(** X6.  The snapshot step overwrites the snapshot file as a whole and
    touches no other file: what the file holds afterwards does not depend
    on the files found, every other path is as before, and running the
    step a second time against the same configuration and network leaves
    the files as the first run left them. *)
Theorem snapshot_full_overwrite (env : FetchCms.Env)
    (net : string -> Js.FetchResult FetchCms.Data) (w w' : FetchCms.World) :
  let run v := (FetchCms.fetchContentfulData env net v).2 in
  FetchCms.files (run w) !! FetchCms.cmsDataPath
  = FetchCms.files (run w') !! FetchCms.cmsDataPath
  /\ is_Some (FetchCms.files (run w) !! FetchCms.cmsDataPath)
  /\ (forall p, p <> FetchCms.cmsDataPath ->
        FetchCms.files (run w) !! p = FetchCms.files w !! p)
  /\ FetchCms.files (run (run w)) = FetchCms.files (run w).
Proof.
  intros run. unfold run.
  destruct (fetchContentfulData_files env net w) as [_ E].
  destruct (fetchContentfulData_files env net w') as [_ E'].
  destruct (fetchContentfulData_files env net
              (FetchCms.fetchContentfulData env net w).2) as [_ E2].
  rewrite E2, E, E'. rewrite !lookup_insert_eq.
  split; [done|]. split; [by eexists|].
  split; [intros p Hp; by rewrite lookup_insert_ne|].
  apply insert_insert_eq.
Qed.

(** ** The build *)

Lemma build_eq (env : FetchCms.Env)
    (net : string -> Js.FetchResult FetchCms.Data) (items : list Eleventy.Item)
    (w : FetchCms.World) :
  Build.build env net items w
  = Js.Array_sort (Js.byKeyDesc Eleventy.yearOf)
      ((Build.parsedMovie <$> Build.written env net)
       ++ Eleventy.localMovies items).
Proof.
  unfold Build.build, Build.snapshotFile.
  destruct (fetchContentfulData_files env net w) as [_ ->].
  by rewrite lookup_insert_eq.
Qed.

(** X7.  A build (snapshot step, then the [allMovies] callback on the file
    it wrote) does not depend on what an earlier build left on disk; its
    collection holds every record written and every local item, once each,
    remote records before local ones of the same year; and a remote record
    is keyed by the release year the step wrote for it. *)
Theorem build_fresh (env : FetchCms.Env)
    (net : string -> Js.FetchResult FetchCms.Data) (items : list Eleventy.Item)
    (w w' : FetchCms.World) :
  let input := (Build.parsedMovie <$> Build.written env net)
               ++ Eleventy.localMovies items in
  Build.build env net items w = Build.build env net items w'
  /\ Permutation (Build.build env net items w) input
  /\ length (Build.build env net items w)
     = (length (Build.written env net) + length items)%nat
  /\ Js.descending Eleventy.yearOf (Build.build env net items w)
  /\ (forall k : Z,
        filter (fun a => Eleventy.yearOf a = k) (Build.build env net items w)
        = filter (fun a => Eleventy.yearOf a = k) input)
  /\ (forall m, Eleventy.yearOf (Build.parsedMovie m) = FetchCms.releaseYear m).
Proof.
  intros input. rewrite !build_eq. fold input.
  split; [done|].
  split; [apply Array_sort_Permutation|].
  split.
  { rewrite (Permutation_length (Array_sort_Permutation _ input)).
    unfold input, Eleventy.localMovies.
    by rewrite length_app, length_fmap, length_map. }
  split; [apply Array_sort_descending|].
  split; [intros k; apply Array_sort_stable|].
  intros m. unfold Eleventy.yearOf, Build.parsedMovie. simpl.
  unfold Js.truthy_num. by destruct (decide (FetchCms.releaseYear m = 0)).
Qed.

Lemma written_missing (env : FetchCms.Env)
    (net : string -> Js.FetchResult FetchCms.Data) :
  Spec.missing (FetchCms.CONTENTFUL_SPACE_ID env)
  \/ Spec.missing (FetchCms.CONTENTFUL_ACCESS_TOKEN env)
  \/ Spec.fails net ->
  Build.written env net = [].
Proof.
  intros H. unfold Build.written.
  destruct (Js.not_str (FetchCms.CONTENTFUL_SPACE_ID env)
            || Js.not_str (FetchCms.CONTENTFUL_ACCESS_TOKEN env)) eqn:E;
    [done|].
  apply orb_false_iff in E as [E1 E2].
  destruct H as [[H|H]|[[H|H]|H]];
    try (rewrite H in E1; discriminate); try (rewrite H in E2; discriminate).
  match goal with |- context [net ?u] => specialize (H u) end.
  destruct (net _) as [m|r]; [done|].
  destruct H as [->|[m Hm]]; [done|].
  destruct (Js.ok r); [|done]. by rewrite Hm.
Qed.

(** X8.  When a credential is missing or empty, or every request fails,
    the build goes through with the local records alone: its collection is
    the one a build with no snapshot file at all produces. *)
Theorem build_degraded (env : FetchCms.Env)
    (net : string -> Js.FetchResult FetchCms.Data) (items : list Eleventy.Item)
    (w : FetchCms.World) :
  Spec.missing (FetchCms.CONTENTFUL_SPACE_ID env)
  \/ Spec.missing (FetchCms.CONTENTFUL_ACCESS_TOKEN env)
  \/ Spec.fails net ->
  Build.build env net items w = Eleventy.allMovies Eleventy.Absent items
  /\ Permutation (Build.build env net items w) (Eleventy.localMovies items).
Proof.
  intros H. rewrite build_eq, (written_missing env net H).
  split; [done|]. apply Array_sort_Permutation.
Qed.

(** X8 on a build with both credentials against a network that answers
    every request with status 500. *)
Lemma build_degraded_witness :
  Build.build Samples.credentials Samples.status500 [Samples.item2010]
    Samples.freshBuild
  = Eleventy.allMovies Eleventy.Absent [Samples.item2010].
Proof.
  apply (build_degraded Samples.credentials Samples.status500
           [Samples.item2010] Samples.freshBuild).
  right. right. intros url. left. reflexivity.
Defined.

(** ** The conversion of the Contentful answer *)

Lemma mapC_Forall2 {A B} (f : A -> Js.Completion B) (l : list A) (ms : list B) :
  Js.mapC f l = Js.Normal ms -> Forall2 (fun x y => f x = Js.Normal y) l ms.
Proof.
  revert ms. induction l as [|x l IH]; simpl; intros ms H.
  - injection H as <-. constructor.
  - destruct (f x) as [y|m] eqn:E; [|done].
    destruct (Js.mapC f l) as [ys|m]; [|done].
    injection H as <-. constructor; [done|by apply IH].
Qed.

Lemma mapC_Normal_iff {A B} (f : A -> Js.Completion B) (l : list A) :
  (exists ms, Js.mapC f l = Js.Normal ms)
  <-> Forall (fun x => exists y, f x = Js.Normal y) l.
Proof.
  induction l as [|x l IH]; simpl.
  - split; [constructor | by eexists].
  - split.
    + intros [ms H]. destruct (f x) as [y|m] eqn:E; [|done].
      destruct (Js.mapC f l) as [ys|m]; [|done].
      constructor; [by eexists|]. apply IH. by eexists.
    + intros H. apply Forall_cons in H as [[y Hy] H].
      apply IH in H as [ys Hys]. rewrite Hy, Hys. by eexists.
Qed.

(** An assignment to the plain object, read back. *)
Lemma lookup_set_string (k v : string) (t : gmap string string) (j : string) :
  Js.set_string k v t !! j
  = if decide (k = j /\ k <> "__proto__") then Some v else t !! j.
Proof.
  unfold Js.set_string. destruct (decide (k = "__proto__")) as [->|Hk].
  - case_decide as H; [by destruct H|done].
  - rewrite lookup_insert. case_decide as E.
    + by rewrite decide_True.
    + rewrite decide_False; [done|]. by intros [? _].
Qed.

(** One round of the loop over the included assets either leaves the
    table alone or stores the url the asset offers. *)
Lemma addAsset_cases (t t' : gmap string string) (a : FetchCms.Asset) :
  FetchCms.addAsset t a = Js.Normal t' ->
  (t' = t /\ forall i u, ~ Spec.offers a i u)
  \/ exists i u, Spec.offers a i u
       /\ t' = Js.set_string i ("https:" +:+ u) t.
Proof.
  unfold FetchCms.addAsset, FetchCms.storeUrl, Spec.offers.
  destruct (FetchCms.asset_fields a) as [af|]; [|done]. simpl.
  destruct (FetchCms.fileUrl af) as [u|].
  - unfold Js.truthy_str. destruct (decide (u = EmptyString)) as [->|Hu].
    + intros [= <-]. left. split; [done|]. by intros i u' (_ & [= <-] & ?).
    + destruct (FetchCms.asset_sys a) as [s|]; [|done].
      intros [= <-]. right.
      by exists (Js.property_key (FetchCms.sys_id s)), u.
  - intros [= <-]. left. split; [done|]. by intros i u' (_ & ? & _).
Qed.

Lemma addAsset_Normal_iff (t : gmap string string) (a : FetchCms.Asset) :
  (exists t', FetchCms.addAsset t a = Js.Normal t') <-> Spec.asset_ok a.
Proof.
  unfold FetchCms.addAsset, FetchCms.storeUrl, Spec.asset_ok.
  destruct (FetchCms.asset_fields a) as [af|].
  2:{ split; [by intros [? ?]|]. by intros (af & ? & _). }
  destruct (FetchCms.fileUrl af) as [u|] eqn:Eu.
  - unfold Js.truthy_str. destruct (decide (u = EmptyString)) as [Hu|Hu].
    + split; [|by eexists]. intros _. exists af. split; [done|].
      intros u' Hu'. rewrite Eu in Hu'. by injection Hu' as <-.
    + destruct (FetchCms.asset_sys a) as [s|].
      * split; [|by eexists]. intros _. exists af. split; [done|]. by eexists.
      * split; [by intros [? ?]|]. intros (af' & [= <-] & H).
        by destruct (H u Eu Hu).
  - split; [|by eexists]. intros _. exists af. split; [done|].
    intros u' Hu'. by rewrite Eu in Hu'.
Qed.

Lemma addAssets_Normal_iff (t : gmap string string) (l : list FetchCms.Asset) :
  (exists t', FetchCms.addAssets t l = Js.Normal t') <-> Forall Spec.asset_ok l.
Proof.
  revert t. induction l as [|a l IH]; intros t; simpl.
  - split; [constructor | by eexists].
  - rewrite Forall_cons, <- (addAsset_Normal_iff t a). split.
    + intros [t' H]. destruct (FetchCms.addAsset t a) as [t1|m]; [|done].
      split; [by eexists|]. apply (IH t1). by eexists.
    + intros [[t1 H1] H]. rewrite H1. by apply IH.
Qed.

(** Every entry of the table is an earlier entry or the url an asset of
    the list offers under that id, and no entry is made under [__proto__]. *)
Lemma addAssets_sound (t t' : gmap string string) (l : list FetchCms.Asset) :
  FetchCms.addAssets t l = Js.Normal t' ->
  forall i v, t' !! i = Some v ->
    t !! i = Some v
    \/ (i <> "__proto__"
        /\ exists a u, a ∈ l /\ Spec.offers a i u /\ v = "https:" +:+ u).
Proof.
  revert t. induction l as [|a l IH]; simpl; intros t H i v Hv.
  - injection H as <-. by left.
  - destruct (FetchCms.addAsset t a) as [t1|m] eqn:E; [|done].
    destruct (IH _ H i v Hv) as [Hin|(Hi & a0 & u0 & ? & ? & ?)].
    2:{ right. split; [done|]. exists a0, u0. split; [by right|done]. }
    destruct (addAsset_cases _ _ _ E) as [[-> _]|(k & u & Ho & ->)];
      [by left|].
    rewrite lookup_set_string in Hin. case_decide as Hk; [|by left].
    destruct Hk as [-> Hk]. injection Hin as <-.
    right. split; [done|]. exists a, u. split; [left|done].
Qed.

(** Every id of the table stays in it, and every id other than
    [__proto__] under which an asset of the list offers a url is in it. *)
Lemma addAssets_complete (t t' : gmap string string) (l : list FetchCms.Asset) :
  FetchCms.addAssets t l = Js.Normal t' ->
  (forall i, is_Some (t !! i) -> is_Some (t' !! i))
  /\ (forall a i u, a ∈ l -> Spec.offers a i u -> i <> "__proto__" ->
        is_Some (t' !! i)).
Proof.
  revert t. induction l as [|a l IH]; simpl; intros t H.
  - injection H as <-. split; [done|].
    intros a i u Ha. by apply elem_of_nil in Ha.
  - destruct (FetchCms.addAsset t a) as [t1|m] eqn:E; [|done].
    destruct (IH _ H) as [Hkeep Hl].
    assert (forall i, is_Some (t !! i) -> is_Some (t1 !! i)) as Hold.
    { intros i Hi.
      destruct (addAsset_cases _ _ _ E) as [[-> _]|(k & u & _ & ->)]; [done|].
      rewrite lookup_set_string. by case_decide; [eexists|]. }
    split; [intros i Hi; by apply Hkeep, Hold|].
    intros a0 i u Ha Ho Hi. apply elem_of_cons in Ha as [->|Ha];
      [|by eapply Hl].
    apply Hkeep.
    destruct (addAsset_cases _ _ _ E) as [[_ Hno]|(k & u' & Ho' & ->)].
    + by destruct (Hno i u).
    + rewrite lookup_set_string.
      assert (k = i) as -> by (destruct Ho as [Ho _], Ho' as [Ho' _]; congruence).
      rewrite decide_True by done. by eexists.
Qed.

Lemma buildAssets_facts (data : FetchCms.Data) (t : gmap string string) :
  FetchCms.buildAssets data = Js.Normal t ->
  (forall i v, t !! i = Some v ->
     i <> "__proto__"
     /\ exists a u, a ∈ default [] (FetchCms.includes_Asset data)
                    /\ Spec.offers a i u /\ v = "https:" +:+ u)
  /\ (forall a i u, a ∈ default [] (FetchCms.includes_Asset data) ->
        Spec.offers a i u -> i <> "__proto__" -> is_Some (t !! i)).
Proof.
  unfold FetchCms.buildAssets.
  destruct (FetchCms.includes_Asset data) as [l|]; simpl; intros H.
  - split.
    + intros i v Hv. destruct (addAssets_sound _ _ _ H i v Hv) as [Hi|Hi];
        [by rewrite lookup_empty in Hi | done].
    + apply (addAssets_complete _ _ _ H).
  - injection H as <-. split; [intros i v Hv; by rewrite lookup_empty in Hv|].
    intros a i u Ha. by apply elem_of_nil in Ha.
Qed.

•••

§ **Task prompt**
Copy out every line of the data in which the word "that" is found.

§ **Result**
(** X8 on a build with both credentials against a network that answers
    the list offers under that id, and no entry is made under [__proto__]. *)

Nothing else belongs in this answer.